Of all the lines below, return only those starting with the line holding "induction l as [| y" and going on through the line holding "rewrite !asyncRun_cons. cbn", exactly as written.

--- Information shown Enclosed Below ---

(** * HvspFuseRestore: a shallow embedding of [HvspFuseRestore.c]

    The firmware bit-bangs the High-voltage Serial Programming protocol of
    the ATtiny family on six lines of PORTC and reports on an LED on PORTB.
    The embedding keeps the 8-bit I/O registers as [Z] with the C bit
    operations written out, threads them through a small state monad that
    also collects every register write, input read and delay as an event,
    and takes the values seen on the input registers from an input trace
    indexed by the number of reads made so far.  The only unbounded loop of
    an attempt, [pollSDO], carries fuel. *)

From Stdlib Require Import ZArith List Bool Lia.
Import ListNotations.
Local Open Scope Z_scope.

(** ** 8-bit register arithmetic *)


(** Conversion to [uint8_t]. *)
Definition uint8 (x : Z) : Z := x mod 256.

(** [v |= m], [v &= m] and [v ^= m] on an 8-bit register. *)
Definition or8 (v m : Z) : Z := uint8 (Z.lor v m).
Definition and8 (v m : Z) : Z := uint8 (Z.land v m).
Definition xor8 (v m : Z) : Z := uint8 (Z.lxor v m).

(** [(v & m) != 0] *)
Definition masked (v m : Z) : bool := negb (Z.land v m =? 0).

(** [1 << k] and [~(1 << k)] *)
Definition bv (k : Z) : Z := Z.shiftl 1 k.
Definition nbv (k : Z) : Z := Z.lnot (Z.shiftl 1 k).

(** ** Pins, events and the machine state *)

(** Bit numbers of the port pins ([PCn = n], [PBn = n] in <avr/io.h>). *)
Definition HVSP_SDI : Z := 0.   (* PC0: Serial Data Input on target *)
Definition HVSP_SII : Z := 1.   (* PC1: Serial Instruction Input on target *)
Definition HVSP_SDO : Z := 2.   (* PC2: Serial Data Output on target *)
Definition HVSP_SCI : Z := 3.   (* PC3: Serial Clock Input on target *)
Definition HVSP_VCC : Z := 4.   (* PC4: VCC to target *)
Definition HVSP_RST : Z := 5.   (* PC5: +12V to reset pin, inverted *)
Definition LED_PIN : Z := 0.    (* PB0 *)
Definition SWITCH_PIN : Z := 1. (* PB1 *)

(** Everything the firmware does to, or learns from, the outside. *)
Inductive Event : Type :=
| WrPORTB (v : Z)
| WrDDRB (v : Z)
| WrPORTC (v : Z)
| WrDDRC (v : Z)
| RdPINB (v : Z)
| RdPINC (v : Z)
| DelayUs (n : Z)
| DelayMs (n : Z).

--- End of Enclosed Information shown ---
--- Information shown Enclosed Below ---

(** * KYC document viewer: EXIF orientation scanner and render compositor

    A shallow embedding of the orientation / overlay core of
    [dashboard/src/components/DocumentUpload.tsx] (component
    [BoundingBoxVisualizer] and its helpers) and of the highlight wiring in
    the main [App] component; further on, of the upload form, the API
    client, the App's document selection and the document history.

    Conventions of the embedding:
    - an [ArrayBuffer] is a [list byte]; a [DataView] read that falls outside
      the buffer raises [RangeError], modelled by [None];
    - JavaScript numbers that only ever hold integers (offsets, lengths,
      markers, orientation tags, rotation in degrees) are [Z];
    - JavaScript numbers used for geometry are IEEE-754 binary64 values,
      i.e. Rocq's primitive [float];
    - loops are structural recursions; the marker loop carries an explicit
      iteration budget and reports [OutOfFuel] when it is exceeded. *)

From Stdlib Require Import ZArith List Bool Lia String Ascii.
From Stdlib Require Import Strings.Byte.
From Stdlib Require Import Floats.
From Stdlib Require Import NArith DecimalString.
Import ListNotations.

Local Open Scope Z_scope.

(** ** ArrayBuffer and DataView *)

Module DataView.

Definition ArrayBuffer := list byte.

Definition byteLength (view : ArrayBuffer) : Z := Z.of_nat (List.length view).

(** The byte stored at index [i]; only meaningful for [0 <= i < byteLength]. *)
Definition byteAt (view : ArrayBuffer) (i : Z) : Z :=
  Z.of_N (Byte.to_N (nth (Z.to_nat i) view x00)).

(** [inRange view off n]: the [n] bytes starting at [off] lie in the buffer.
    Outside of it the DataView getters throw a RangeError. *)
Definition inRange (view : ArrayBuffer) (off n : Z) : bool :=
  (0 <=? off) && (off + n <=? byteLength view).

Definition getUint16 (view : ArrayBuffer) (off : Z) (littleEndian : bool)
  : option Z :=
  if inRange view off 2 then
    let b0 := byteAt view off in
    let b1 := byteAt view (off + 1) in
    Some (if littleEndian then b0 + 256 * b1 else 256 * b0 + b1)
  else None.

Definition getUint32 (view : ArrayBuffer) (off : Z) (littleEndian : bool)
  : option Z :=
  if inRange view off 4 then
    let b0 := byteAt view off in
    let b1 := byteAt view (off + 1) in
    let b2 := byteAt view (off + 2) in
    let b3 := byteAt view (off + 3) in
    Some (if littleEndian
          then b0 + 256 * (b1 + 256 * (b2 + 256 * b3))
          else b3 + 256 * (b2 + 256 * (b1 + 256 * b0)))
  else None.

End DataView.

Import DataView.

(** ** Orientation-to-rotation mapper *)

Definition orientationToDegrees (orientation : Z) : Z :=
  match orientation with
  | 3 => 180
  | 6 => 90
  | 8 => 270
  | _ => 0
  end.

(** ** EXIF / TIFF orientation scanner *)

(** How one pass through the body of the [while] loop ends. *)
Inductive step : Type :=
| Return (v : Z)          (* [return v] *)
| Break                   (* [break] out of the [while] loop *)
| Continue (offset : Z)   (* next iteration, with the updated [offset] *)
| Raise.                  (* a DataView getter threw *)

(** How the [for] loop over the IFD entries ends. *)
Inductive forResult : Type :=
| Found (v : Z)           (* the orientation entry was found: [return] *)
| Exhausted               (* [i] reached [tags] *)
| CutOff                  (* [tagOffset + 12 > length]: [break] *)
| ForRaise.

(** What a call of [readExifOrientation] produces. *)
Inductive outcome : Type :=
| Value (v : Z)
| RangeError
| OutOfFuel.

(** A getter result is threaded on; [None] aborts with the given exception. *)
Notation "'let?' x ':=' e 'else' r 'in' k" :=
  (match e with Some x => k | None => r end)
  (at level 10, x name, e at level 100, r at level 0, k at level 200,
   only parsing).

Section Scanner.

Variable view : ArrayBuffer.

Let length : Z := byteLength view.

--- End of Enclosed Information shown ---
--- Information shown Enclosed Below ---

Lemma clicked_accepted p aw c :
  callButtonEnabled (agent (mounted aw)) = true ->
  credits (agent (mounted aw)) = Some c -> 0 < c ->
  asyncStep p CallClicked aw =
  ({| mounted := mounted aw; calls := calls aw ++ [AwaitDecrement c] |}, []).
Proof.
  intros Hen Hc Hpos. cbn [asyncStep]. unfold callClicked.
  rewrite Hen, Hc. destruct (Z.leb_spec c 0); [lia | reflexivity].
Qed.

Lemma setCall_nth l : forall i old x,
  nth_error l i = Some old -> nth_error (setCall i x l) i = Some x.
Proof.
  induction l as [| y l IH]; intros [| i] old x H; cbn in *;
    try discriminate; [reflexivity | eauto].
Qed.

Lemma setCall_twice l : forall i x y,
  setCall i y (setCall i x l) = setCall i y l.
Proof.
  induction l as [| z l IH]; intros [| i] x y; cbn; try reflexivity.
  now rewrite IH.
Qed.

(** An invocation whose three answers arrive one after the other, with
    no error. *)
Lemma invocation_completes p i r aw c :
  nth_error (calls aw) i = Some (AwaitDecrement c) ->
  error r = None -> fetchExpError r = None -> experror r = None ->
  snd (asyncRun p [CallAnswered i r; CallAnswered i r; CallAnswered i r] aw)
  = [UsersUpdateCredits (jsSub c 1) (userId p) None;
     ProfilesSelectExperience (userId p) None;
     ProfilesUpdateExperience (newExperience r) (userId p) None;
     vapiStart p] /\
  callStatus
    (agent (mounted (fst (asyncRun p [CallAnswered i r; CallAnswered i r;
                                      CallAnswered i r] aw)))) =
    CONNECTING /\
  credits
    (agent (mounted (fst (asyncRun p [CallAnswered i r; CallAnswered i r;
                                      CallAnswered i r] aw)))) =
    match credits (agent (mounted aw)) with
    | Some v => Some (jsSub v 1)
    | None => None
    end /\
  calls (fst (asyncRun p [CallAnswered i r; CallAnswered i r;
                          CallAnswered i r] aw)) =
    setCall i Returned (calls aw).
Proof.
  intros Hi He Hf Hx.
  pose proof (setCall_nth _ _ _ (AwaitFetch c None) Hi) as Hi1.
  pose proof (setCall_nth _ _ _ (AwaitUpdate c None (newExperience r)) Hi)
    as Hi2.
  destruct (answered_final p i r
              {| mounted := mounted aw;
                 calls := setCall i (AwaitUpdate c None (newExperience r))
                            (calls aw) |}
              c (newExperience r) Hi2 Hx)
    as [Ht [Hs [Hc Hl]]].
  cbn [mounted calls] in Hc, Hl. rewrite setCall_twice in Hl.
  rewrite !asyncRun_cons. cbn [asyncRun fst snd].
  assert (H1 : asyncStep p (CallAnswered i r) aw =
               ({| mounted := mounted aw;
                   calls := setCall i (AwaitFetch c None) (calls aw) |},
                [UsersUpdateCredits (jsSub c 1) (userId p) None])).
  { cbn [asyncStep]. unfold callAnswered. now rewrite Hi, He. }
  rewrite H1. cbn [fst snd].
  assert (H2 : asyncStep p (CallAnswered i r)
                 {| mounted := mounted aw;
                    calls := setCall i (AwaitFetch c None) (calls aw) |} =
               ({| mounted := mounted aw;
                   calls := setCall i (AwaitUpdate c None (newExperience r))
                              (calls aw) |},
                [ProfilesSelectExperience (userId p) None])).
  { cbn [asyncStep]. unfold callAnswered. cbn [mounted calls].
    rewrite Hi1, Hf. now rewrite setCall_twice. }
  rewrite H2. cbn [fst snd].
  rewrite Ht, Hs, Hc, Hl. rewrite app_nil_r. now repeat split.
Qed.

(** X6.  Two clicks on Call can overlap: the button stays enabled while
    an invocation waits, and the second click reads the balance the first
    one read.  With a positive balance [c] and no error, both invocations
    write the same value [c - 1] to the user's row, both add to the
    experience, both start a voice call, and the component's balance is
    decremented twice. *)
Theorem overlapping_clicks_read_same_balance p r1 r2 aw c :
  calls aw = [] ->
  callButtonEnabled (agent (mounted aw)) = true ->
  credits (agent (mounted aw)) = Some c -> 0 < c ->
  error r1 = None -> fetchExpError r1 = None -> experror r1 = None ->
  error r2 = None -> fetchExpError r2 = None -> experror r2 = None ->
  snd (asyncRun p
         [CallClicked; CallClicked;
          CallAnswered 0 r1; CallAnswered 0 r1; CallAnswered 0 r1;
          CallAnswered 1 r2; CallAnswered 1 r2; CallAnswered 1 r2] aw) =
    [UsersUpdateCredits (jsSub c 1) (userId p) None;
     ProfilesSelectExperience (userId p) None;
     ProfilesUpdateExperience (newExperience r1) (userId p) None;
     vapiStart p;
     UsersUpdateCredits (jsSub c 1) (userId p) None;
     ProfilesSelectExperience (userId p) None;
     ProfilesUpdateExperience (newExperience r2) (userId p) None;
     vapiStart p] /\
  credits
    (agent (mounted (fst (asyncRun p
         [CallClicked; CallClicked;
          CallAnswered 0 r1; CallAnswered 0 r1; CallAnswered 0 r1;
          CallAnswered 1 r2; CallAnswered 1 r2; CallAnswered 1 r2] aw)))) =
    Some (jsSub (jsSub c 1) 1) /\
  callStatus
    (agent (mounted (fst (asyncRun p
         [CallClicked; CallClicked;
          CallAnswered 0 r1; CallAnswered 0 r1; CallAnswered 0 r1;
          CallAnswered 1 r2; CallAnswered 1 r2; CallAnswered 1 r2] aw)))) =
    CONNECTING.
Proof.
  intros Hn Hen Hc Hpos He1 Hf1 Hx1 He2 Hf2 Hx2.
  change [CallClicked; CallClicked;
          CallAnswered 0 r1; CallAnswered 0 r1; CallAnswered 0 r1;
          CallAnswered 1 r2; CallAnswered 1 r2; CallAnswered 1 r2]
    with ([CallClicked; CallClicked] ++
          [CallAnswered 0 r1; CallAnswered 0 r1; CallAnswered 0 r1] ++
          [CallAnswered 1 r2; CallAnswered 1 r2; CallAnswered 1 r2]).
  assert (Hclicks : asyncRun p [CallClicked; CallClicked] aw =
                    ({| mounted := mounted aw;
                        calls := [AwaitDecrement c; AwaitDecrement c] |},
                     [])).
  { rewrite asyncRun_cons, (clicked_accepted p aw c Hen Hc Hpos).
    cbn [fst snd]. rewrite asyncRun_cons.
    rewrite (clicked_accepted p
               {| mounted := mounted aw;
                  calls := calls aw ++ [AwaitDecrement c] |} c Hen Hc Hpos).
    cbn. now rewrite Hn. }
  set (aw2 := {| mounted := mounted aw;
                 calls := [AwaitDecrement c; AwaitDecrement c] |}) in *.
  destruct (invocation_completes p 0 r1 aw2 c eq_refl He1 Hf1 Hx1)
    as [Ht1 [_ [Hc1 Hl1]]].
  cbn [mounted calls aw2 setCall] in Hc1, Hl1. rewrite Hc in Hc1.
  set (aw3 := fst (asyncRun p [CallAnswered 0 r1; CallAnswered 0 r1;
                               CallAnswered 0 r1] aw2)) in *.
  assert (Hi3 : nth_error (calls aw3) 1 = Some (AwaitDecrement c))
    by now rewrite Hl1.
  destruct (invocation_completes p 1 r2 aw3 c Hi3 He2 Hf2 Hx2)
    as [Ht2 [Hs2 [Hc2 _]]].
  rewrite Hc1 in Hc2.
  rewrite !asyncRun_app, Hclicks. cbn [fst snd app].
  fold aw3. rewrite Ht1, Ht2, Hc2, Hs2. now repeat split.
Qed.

--- End of Enclosed Information shown ---

## Exercise solution
  induction l as [| y l IH]; intros [| i] old x H; cbn in *;
    try discriminate; [reflexivity | eauto].
Qed.

Lemma setCall_twice l : forall i x y,
  setCall i y (setCall i x l) = setCall i y l.
Proof.
  induction l as [| z l IH]; intros [| i] x y; cbn; try reflexivity.
  now rewrite IH.
Qed.

(** An invocation whose three answers arrive one after the other, with
    no error. *)
Lemma invocation_completes p i r aw c :
  nth_error (calls aw) i = Some (AwaitDecrement c) ->
  error r = None -> fetchExpError r = None -> experror r = None ->
  snd (asyncRun p [CallAnswered i r; CallAnswered i r; CallAnswered i r] aw)
  = [UsersUpdateCredits (jsSub c 1) (userId p) None;
     ProfilesSelectExperience (userId p) None;
     ProfilesUpdateExperience (newExperience r) (userId p) None;
     vapiStart p] /\
  callStatus
    (agent (mounted (fst (asyncRun p [CallAnswered i r; CallAnswered i r;
                                      CallAnswered i r] aw)))) =
    CONNECTING /\
  credits
    (agent (mounted (fst (asyncRun p [CallAnswered i r; CallAnswered i r;
                                      CallAnswered i r] aw)))) =
    match credits (agent (mounted aw)) with
    | Some v => Some (jsSub v 1)
    | None => None
    end /\
  calls (fst (asyncRun p [CallAnswered i r; CallAnswered i r;
                          CallAnswered i r] aw)) =
    setCall i Returned (calls aw).
Proof.
  intros Hi He Hf Hx.
  pose proof (setCall_nth _ _ _ (AwaitFetch c None) Hi) as Hi1.
  pose proof (setCall_nth _ _ _ (AwaitUpdate c None (newExperience r)) Hi)
    as Hi2.
  destruct (answered_final p i r
              {| mounted := mounted aw;
                 calls := setCall i (AwaitUpdate c None (newExperience r))
                            (calls aw) |}
              c (newExperience r) Hi2 Hx)
    as [Ht [Hs [Hc Hl]]].
  cbn [mounted calls] in Hc, Hl. rewrite setCall_twice in Hl.
  rewrite !asyncRun_cons. cbn [asyncRun fst snd].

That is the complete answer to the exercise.